When a sculptor dies, I imagine that she would leave behind a spacious atelier filled with her lifework ? bronze casts of plump nude women, their hands wrapped around their chests, suspended like flower heads from long metal stems; rows of life-size ballerinas, dressed in charmingly wrinkled plaster tutus, bending backwards, their right legs reaching for the sky; frightening masks of Poseidon and Athena; Zeus's eagle perched on a marble throne. One would wander around the atelier for hours, thinking about the sculptor's life, and the way her memories and emotions have been eternalized in the forms of her subjects. But what about musicians? What could a pianist possibly leave behind?
On a freezing winter morning in 2005, as I stood in an unfinished, bunker-like chapel in Sofia Central Cemetery, listening to the boyish intoning of the Orthodox priest, his long white beard gleaming with snowflakes, I thought about all the unrecorded piano performances which my piano teacher, now lying peacefully in her open coffin, had given during the years that I'd spent with her as her favorite student. She had died young ? barely into her 40s ? and even in the petrifying ghostly light escaping the metallic clouds above, her fingers seemed incredibly beautiful and strong, almost alive. What has been begotten by dust shall return to dust, the priest was saying, and the black crows hopping about the desolate white landscape beyond the doorless portal seemed to concur. She had spent 10 whole years of her short life working with me in building a formidable repertoire of virtuosic classical pieces, and I felt great sadness and also much guilt because I had quit my classical piano career as soon as she found a teaching job at the Curtis Institute of Music in Philadelphia and left me behind. Just before the priest finished the opelo, the sky suddenly split in half and a blinding yellow light rushed through the portal, illuminating my teacher's face and hands. I stared at the portal in amazement. There was so much light that the snow-covered cemetery seemed almost entirely blurred out. Was this a sign that she was going to a better place? Or was this some kind of celestial manifestation of harmonic tension and resolution? I thought of my piano teacher's incredible ability to change colors and travel light years within a single phrase, or even within the space of two successive notes. I've never heard anyone play the Chopin nocturnes better than her, especially the 4th in F major, or the 5th in F sharp minor. She didn't ever have to fiddle with the tempo for she had control over something much more powerful ? the space between the notes. Where was her lifework now, where was her atelier filled with her sculptures chiseled of air, of Bakelite memories, of space particles, of time dust?

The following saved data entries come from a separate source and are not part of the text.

(** Level: re-send a pending proposal. *)
Lemma resync_level (dY : seat) (s : session) :
  (forall co, d_latest dY = Some co -> cosigned_bytes co) -> state_ok (d_state dY) ->
  d_nonce dY = d_nonce (s_seat s) ->
  option_map update (d_latest (s_seat s)) = option_map update (d_latest dY) ->
  onResync P A (seen_resync (resync_of A dY)) s =
    (match pending (s_seat s) with
     | Some p => outcome RePropose (with_seat (emit (Sent (FMove (pendingMoveFrame (s_seat s) p))) (s_seat s)) s)
     | None => outcome Noop s
     end, Ok tt).
Proof.
  intros Hco Hst Hn Hl. rewrite onResync_view by done. unfold decideReconcile. cbn [rv_nonce view_of checkpoint hasPending].
  rewrite !(proj2 (Z.ltb_ge _ _)) by lia.
  assert (match d_latest (s_seat s), d_latest dY with
          | Some cs, Some cp => negb (bytesEqual (stateHash (update cs)) (stateHash (update cp)))
          | _, _ => false end = false) as ->.
  { destruct (d_latest (s_seat s)) as [cs|], (d_latest dY) as [cp|]; try done. injection Hl as ->.
    by rewrite (proj2 (bytesEqual_spec _ _) eq_refl). }
  destruct (pending (s_seat s)) as [p|] eqn:Ep; [|by destruct (d_latest dY)].
  unfold ebind, on_seat, resendPending, ebind, eget, emodify. rewrite Ep. by destruct (d_latest dY).
Qed.

(** The peer is ahead: take its checkpoint, keep the secret, and ask again if
    the peer has a proposal beyond it. *)
Lemma resync_behind (dY : seat) (s : session) co :
  facing bk P (s_seat s) dY -> cosigned_bytes co -> state_ok (d_state dY) ->
  d_nonce (s_seat s) < d_nonce dY -> d_latest dY = Some co ->
  let s1 := with_seat (with_confirmed (d_state dY) (d_nonce dY) co None (s_seat s)) s in
  onResync P A (seen_resync (resync_of A dY)) s =
    (outcome Adopt (match pending dY with Some _ => with_sent (resync_of A (s_seat s1)) s1 | None => s1 end), Ok tt).
Proof.
  intros Hf Hco Hst Hlt Hl s1. rewrite onResync_view, Hl; [|by rewrite Hl; intros ? [= <-]|done].
  assert (decideReconcile (view_of (s_seat s)) (view_of dY) = Adopt) as -> by (by apply decideReconcile_adopt).
  unfold adopt_resync, ebind, eget, elift, on_seat. cbn [rs_fullState seen_resync resync_of].
  rewrite (state_back (A := A)), (adopt_peer bk P _ _ co Hf ltac:(lia) Hl) by done.
  assert (keep_pending (pending (s_seat s)) (d_nonce dY) = None) as ->.
  { destruct (keep_pending _ _) as [p|] eqn:Ek; [|done].
    apply (keep_pending_next bk P) in Ek as [_ ?]; [lia|apply Hf|lia]. }
  fold s1. cbn [rs_hasPending seen_resync resync_of].
  destruct (captureSecret A) as [f|] eqn:Ef; [|by destruct (pending dY)].
  destruct (secret_back f Ef) as (g & -> & Hg).
  destruct (is_undef (f (s_hidden s))); [by destruct (pending dY)|]. rewrite (proj2 (Hg (s_hidden s))).
  by destruct (pending dY).
Qed.

Section TwoSessions.
Context (inv : Z -> State -> Prop) (ctx_ok : ProtocolContext -> Prop).
Context `{!ProtocolLaws P inv ctx_ok}.
Context (tid : string) (pk : Party -> bytes) (deposits : Balances) (mover : Z -> State -> Party -> Prop).

(** C5: the resync handshake brings two sessions together, when at most one party may
    propose at a nonce and in a state -- by the rules of the protocol or because the
    callers take turns ([exclusive]; without it seats can fork beyond repair,
    [simultaneous_proposals_fork]).  It is further supposed that no two well-formed
    states have the same hash ([hash_binding]), that the deposits can be locked,
    that the adapter can send every well-formed state ([state_ok]), and that the
    fields of the co-signed updates held are bytes.  Take any system two honest
    seats can then reach, frames lost, repeated or reordered, and let each session
    handle the resync the other sent, as the relay delivers it: both calls return,
    both seats then hold the same state at the same nonce, the larger of the two,
    the outcome is to settle for neither, no secret is lost, and a proposal that is
    still pending has been sent again or asked for again by a second resync of the
    peer. *)
Theorem resync_converges sg X (sX sY : session) :
  exclusive inv deposits mover -> hash_binding P inv deposits ->
  ctx_ok {| ctx_tunnelId := tid; initialBalances := deposits |} -> lockable deposits ->
  reachable bk P inv tid pk deposits mover sg ->
  (forall s, inv (sum_of deposits) s -> state_ok s) ->
  (forall Y co, d_latest (sg Y) = Some co -> cosigned_bytes co) ->
  s_seat sX = sg X -> s_seat sY = sg (otherParty X) ->
  exists mX mY sX' sY' a b,
    relayed (resync_of A (s_seat sX)) = Ok mX /\ relayed (resync_of A (s_seat sY)) = Ok mY /\
    onResync P A mY sX = (sX', Ok tt) /\ onResync P A mX sY = (sY', Ok tt) /\
    d_state (s_seat sX') = d_state (s_seat sY') /\ d_nonce (s_seat sX') = d_nonce (s_seat sY') /\
    d_nonce (s_seat sX') = Z.max (d_nonce (s_seat sX)) (d_nonce (s_seat sY)) /\
    s_outcomes sX' = s_outcomes sX ++ [a] /\ s_outcomes sY' = s_outcomes sY ++ [b] /\ a <> Settle /\ b <> Settle /\
    s_hidden sX' = s_hidden sX /\ s_hidden sY' = s_hidden sY /\
    forall p, pending (s_seat sX') = Some p ->
      effects (s_seat sX') = effects (s_seat sX) ++ [Sent (FMove (pendingMoveFrame (s_seat sX) p))] \/
      s_sent sY' = s_sent sY ++ [resync_of A (s_seat sY')].
Proof.
  intros Hex Hb Hctx Hlock Hr Hok Hcb EX EY.
  destruct (reachable_facts bk P inv ctx_ok tid pk deposits mover sg Hex Hb Hctx Hlock Hr) as [Hone Heq].
  pose proof (reachable_facing bk P inv ctx_ok tid pk deposits mover sg X Hex Hb Hctx Hlock Hr) as HfX.
  pose proof (reachable_facing bk P inv ctx_ok tid pk deposits mover sg (otherParty X) Hex Hb Hctx Hlock Hr) as HfY.
  rewrite otherParty_involutive in HfY. specialize (Heq X (otherParty X)).
  destruct (Hone X) as (HiX & HnX & HlX). destruct (Hone (otherParty X)) as (HiY & HnY & HlY).
  pose proof (Hcb X) as HcX. pose proof (Hcb (otherParty X)) as HcY.
  rewrite <- EX, <- EY in HfX, HfY, Heq. rewrite <- EX in HiX, HnX, HlX, HcX. rewrite <- EY in HiY, HnY, HlY, HcY.
  apply Hok in HiX, HiY.
  exists (seen_resync (resync_of A (s_seat sX))), (seen_resync (resync_of A (s_seat sY))).
  rewrite !relayed_message by (by apply (state_value (A := A))).
  destruct (Z.lt_trichotomy (d_nonce (s_seat sX)) (d_nonce (s_seat sY))) as [Hlt|[Hn|Hgt]].
  - destruct HlY as [co Hco]; [lia|].
    pose proof (resync_behind (s_seat sY) sX co HfX (HcY co Hco) HiY Hlt Hco) as E1.
    pose proof (resync_ahead (s_seat sX) sY HcX HiX Hlt) as E2. cbv zeta in E1.
    do 2 eexists. exists Adopt, Wait. split; [done|]. split; [done|]. split; [exact E1|]. split; [exact E2|].
    destruct (pending (s_seat sY)); split_and!; try done; cbn; lia.
  - destruct (Heq Hn) as [Est Eup].
    pose proof (resync_level (s_seat sY) sX HcY HiY (eq_sym Hn) Eup) as E1.
    pose proof (resync_level (s_seat sX) sY HcX HiX Hn (eq_sym Eup)) as E2.
    do 2 eexists. exists (if pending (s_seat sX) then RePropose else Noop), (if pending (s_seat sY) then RePropose else Noop).
    split; [done|]. split; [done|]. split; [exact E1|]. split; [exact E2|].
    destruct (pending (s_seat sX)) as [p|] eqn:Ep, (pending (s_seat sY)) eqn:Ep'; split_and!; try done; cbn; try lia;
      intros p'; rewrite Ep; intros [= <-]; by left.
  - destruct HlX as [co Hco]; [lia|].
    pose proof (resync_behind (s_seat sX) sY co HfY (HcX co Hco) HiX Hgt Hco) as E2.
    pose proof (resync_ahead (s_seat sY) sX HcY HiY Hgt) as E1. cbv zeta in E2.
    do 2 eexists. exists Wait, Adopt. split; [done|]. split; [done|]. split; [exact E1|]. split; [exact E2|].
    destruct (pending (s_seat sX)) eqn:Ep; split_and!; try done; cbn; try lia; intros p'; rewrite Ep; [by right|done].
Qed.

End TwoSessions.

End Handshake.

Contrary to what many people might think, perfecting a piano piece is no different than creating and finishing a sculpture. With every repetition, a phrase becomes more solid, more refined, three dimensional. A perfected piano piece stands on its own, independent of its creator, endowed with gravity, temperament, and meaning. A simple thought experiment might just convince some of the skeptics: imagine you are holding a ball and then start slowly moving your hands, without letting them touch, as if you are rolling the ball between your palms and fingers. In less than a minute you will likely experience the sensation of holding something almost tangible. The process of learning a Chopin etude is very similar, only here the goal is not just to achieve the sensation of holding something real, but, through the sheer power of faith, to make it real. At the start, you have a concept of what the piece should sound like. Then you proceed to shape it with your fingers. In the beginning nothing happens. You practice and practice and all you have to show for it is some weak air movement. Hundreds of hours later, the contours begin to appear almost magically between your fingers, the shape solidifies, and then you shift your attention to all the small details ? the corners, the ornaments, the wrinkles around the eyes of the ballerinas. At the end, you polish the surface smooth and you're done: The piece is there, it stands on its own, and other people can see it and touch it as well.
Over the years, the sculptures of my piano teacher had haunted me with their indestructible perfection. I was convinced that they existed somewhere. Then, one day, as I began work on my novel Wunderkind ? which is a partly autobiographical story about a music school in Sofia, Bulgaria, near the end of the Cold War ? I stumbled upon them in an abandoned basement, together with all the sculptures I had created in my youth. I dusted them, repaired some cracks and chipped material and moved them to my newly-built atelier, equipped with a brand new baby grand piano. I arranged her lifework on the piano ? Chopin's etudes, Scriabin's sonatas, Debussy's preludes, Beethoven's Appassionata, Prokofiev's Romeo and Juliet, the mazurkas, the nocturnes and polonaises, Chopin's scherzos and sonatas. She had left her sculptures with me for safekeeping and now I could catalog them and pass their beauty on to others.